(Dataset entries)
+++++
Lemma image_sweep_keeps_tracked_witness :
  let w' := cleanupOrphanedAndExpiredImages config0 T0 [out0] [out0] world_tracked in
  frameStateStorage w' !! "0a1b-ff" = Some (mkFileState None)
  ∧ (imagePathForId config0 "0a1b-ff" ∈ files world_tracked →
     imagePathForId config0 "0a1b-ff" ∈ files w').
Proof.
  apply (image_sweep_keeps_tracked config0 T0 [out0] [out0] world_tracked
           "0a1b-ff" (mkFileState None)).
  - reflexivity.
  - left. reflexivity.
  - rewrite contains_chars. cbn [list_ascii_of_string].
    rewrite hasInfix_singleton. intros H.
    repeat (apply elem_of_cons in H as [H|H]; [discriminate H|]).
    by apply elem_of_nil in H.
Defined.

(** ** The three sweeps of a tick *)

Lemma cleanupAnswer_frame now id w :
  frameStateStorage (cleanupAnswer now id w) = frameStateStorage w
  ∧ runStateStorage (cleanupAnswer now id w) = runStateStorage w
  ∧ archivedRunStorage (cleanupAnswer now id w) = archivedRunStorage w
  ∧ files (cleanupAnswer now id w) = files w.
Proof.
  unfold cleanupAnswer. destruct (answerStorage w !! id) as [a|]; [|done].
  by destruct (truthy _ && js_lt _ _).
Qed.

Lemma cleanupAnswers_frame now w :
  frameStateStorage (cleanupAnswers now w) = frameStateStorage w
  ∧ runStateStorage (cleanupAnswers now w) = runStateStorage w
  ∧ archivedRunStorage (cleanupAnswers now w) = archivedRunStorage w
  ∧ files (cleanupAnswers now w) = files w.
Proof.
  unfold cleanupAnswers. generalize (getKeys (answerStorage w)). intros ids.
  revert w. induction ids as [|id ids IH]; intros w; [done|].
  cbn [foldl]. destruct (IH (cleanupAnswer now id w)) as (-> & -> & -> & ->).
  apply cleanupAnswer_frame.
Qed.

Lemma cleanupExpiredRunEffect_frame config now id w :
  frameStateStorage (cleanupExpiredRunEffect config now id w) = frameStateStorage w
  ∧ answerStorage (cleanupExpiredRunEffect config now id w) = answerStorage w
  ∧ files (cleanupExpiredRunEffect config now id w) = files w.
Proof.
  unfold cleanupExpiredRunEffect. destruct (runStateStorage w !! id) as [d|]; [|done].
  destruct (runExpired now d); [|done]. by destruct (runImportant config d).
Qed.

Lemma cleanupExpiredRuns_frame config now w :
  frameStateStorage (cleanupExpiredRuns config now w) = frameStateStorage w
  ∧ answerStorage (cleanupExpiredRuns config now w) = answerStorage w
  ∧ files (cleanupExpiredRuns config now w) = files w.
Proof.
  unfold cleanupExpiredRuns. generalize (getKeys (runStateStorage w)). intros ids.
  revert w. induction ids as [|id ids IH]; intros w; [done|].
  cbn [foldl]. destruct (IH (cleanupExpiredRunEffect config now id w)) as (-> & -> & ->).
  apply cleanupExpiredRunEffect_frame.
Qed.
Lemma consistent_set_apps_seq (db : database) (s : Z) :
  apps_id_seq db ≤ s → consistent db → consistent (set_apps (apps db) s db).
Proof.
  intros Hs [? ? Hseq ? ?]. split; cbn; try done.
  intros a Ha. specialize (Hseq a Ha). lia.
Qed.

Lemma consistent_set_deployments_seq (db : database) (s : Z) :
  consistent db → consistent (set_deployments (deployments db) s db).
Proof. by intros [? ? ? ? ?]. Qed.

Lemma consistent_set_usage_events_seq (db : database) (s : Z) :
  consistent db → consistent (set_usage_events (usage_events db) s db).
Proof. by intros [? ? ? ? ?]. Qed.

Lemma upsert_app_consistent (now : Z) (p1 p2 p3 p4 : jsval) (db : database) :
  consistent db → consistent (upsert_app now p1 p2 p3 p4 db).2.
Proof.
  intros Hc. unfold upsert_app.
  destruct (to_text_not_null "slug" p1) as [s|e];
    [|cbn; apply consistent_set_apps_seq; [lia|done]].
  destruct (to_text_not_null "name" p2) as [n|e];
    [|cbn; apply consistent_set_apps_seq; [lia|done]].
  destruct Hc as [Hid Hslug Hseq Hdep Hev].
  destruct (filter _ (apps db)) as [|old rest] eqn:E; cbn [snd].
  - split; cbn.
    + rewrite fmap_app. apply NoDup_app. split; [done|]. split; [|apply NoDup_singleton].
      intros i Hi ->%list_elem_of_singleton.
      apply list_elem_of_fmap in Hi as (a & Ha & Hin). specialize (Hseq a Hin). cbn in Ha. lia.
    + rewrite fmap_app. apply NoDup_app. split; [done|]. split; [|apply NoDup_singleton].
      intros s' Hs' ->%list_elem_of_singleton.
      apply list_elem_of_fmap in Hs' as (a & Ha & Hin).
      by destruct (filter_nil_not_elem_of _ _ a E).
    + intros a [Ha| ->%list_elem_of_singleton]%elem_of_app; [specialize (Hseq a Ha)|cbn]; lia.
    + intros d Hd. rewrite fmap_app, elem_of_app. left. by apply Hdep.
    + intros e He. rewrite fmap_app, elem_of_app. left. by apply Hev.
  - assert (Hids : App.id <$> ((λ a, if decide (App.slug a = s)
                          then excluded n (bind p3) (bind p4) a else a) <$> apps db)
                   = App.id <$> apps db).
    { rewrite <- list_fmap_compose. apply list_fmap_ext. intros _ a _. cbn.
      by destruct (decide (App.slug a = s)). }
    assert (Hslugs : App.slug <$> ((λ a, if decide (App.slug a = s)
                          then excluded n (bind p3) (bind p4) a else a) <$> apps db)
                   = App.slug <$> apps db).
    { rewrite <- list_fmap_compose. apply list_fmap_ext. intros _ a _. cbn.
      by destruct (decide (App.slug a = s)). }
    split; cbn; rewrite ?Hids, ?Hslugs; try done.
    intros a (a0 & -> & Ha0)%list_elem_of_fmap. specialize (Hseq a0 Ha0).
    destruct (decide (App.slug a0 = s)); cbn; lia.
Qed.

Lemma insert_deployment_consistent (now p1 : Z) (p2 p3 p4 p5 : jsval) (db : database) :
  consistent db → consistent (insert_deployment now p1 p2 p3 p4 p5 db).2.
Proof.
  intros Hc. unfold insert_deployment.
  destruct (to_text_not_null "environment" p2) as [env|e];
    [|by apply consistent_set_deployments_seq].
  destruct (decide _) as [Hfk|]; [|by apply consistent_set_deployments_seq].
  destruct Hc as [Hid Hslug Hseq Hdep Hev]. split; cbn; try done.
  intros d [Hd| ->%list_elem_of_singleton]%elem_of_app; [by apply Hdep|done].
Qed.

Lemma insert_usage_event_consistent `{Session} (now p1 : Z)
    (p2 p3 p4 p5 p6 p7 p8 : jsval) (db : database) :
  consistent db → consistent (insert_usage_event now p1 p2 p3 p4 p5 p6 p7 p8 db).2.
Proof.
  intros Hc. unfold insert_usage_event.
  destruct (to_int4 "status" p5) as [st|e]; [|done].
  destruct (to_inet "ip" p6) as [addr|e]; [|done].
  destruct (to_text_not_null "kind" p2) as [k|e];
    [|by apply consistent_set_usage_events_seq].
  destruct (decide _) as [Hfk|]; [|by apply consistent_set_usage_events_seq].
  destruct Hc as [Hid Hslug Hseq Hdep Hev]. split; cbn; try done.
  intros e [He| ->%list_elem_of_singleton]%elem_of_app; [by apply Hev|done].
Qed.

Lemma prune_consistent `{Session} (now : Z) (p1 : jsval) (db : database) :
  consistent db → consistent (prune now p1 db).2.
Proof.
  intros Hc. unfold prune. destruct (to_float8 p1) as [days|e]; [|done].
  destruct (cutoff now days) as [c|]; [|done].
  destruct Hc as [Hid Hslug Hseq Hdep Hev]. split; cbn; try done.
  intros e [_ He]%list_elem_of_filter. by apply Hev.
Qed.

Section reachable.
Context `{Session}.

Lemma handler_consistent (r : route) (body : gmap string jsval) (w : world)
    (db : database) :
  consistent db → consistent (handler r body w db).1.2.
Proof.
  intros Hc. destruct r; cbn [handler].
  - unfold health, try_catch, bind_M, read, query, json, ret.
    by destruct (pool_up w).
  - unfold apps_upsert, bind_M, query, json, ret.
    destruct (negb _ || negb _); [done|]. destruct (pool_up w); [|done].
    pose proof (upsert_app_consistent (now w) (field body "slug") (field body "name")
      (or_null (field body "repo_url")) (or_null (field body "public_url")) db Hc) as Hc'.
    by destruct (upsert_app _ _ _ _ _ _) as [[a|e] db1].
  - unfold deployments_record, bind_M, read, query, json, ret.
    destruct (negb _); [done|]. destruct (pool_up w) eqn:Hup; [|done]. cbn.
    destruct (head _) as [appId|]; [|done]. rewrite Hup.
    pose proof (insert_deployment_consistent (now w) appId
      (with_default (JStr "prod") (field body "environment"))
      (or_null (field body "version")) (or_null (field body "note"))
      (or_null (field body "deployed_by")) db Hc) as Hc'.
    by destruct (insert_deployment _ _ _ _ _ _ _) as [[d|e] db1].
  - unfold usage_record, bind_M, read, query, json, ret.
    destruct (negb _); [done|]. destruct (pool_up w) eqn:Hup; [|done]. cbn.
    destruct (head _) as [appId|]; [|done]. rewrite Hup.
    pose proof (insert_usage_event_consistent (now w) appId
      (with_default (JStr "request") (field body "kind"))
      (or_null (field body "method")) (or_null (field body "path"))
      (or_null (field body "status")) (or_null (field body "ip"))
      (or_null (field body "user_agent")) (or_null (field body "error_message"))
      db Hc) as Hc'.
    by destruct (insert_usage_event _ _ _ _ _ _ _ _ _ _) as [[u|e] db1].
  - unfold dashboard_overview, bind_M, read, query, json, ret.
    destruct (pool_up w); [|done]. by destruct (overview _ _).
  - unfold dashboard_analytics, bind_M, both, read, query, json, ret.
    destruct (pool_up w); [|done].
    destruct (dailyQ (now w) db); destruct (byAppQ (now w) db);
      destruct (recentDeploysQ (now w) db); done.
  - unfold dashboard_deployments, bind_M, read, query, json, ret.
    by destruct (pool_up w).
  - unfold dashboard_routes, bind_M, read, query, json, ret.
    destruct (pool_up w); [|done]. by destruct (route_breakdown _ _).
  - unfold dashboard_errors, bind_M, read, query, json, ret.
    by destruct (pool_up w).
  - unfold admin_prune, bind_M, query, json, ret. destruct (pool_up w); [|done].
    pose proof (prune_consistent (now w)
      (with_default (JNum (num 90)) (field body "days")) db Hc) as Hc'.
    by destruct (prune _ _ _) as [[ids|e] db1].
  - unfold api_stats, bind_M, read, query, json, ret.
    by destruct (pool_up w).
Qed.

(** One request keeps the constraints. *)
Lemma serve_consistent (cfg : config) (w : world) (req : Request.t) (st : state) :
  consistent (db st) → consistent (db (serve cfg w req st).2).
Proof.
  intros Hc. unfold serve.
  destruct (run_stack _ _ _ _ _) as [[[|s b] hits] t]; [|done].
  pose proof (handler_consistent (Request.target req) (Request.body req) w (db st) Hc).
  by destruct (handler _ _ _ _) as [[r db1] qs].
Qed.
+++++
Return only the number of lines in the data that contain "Session".

3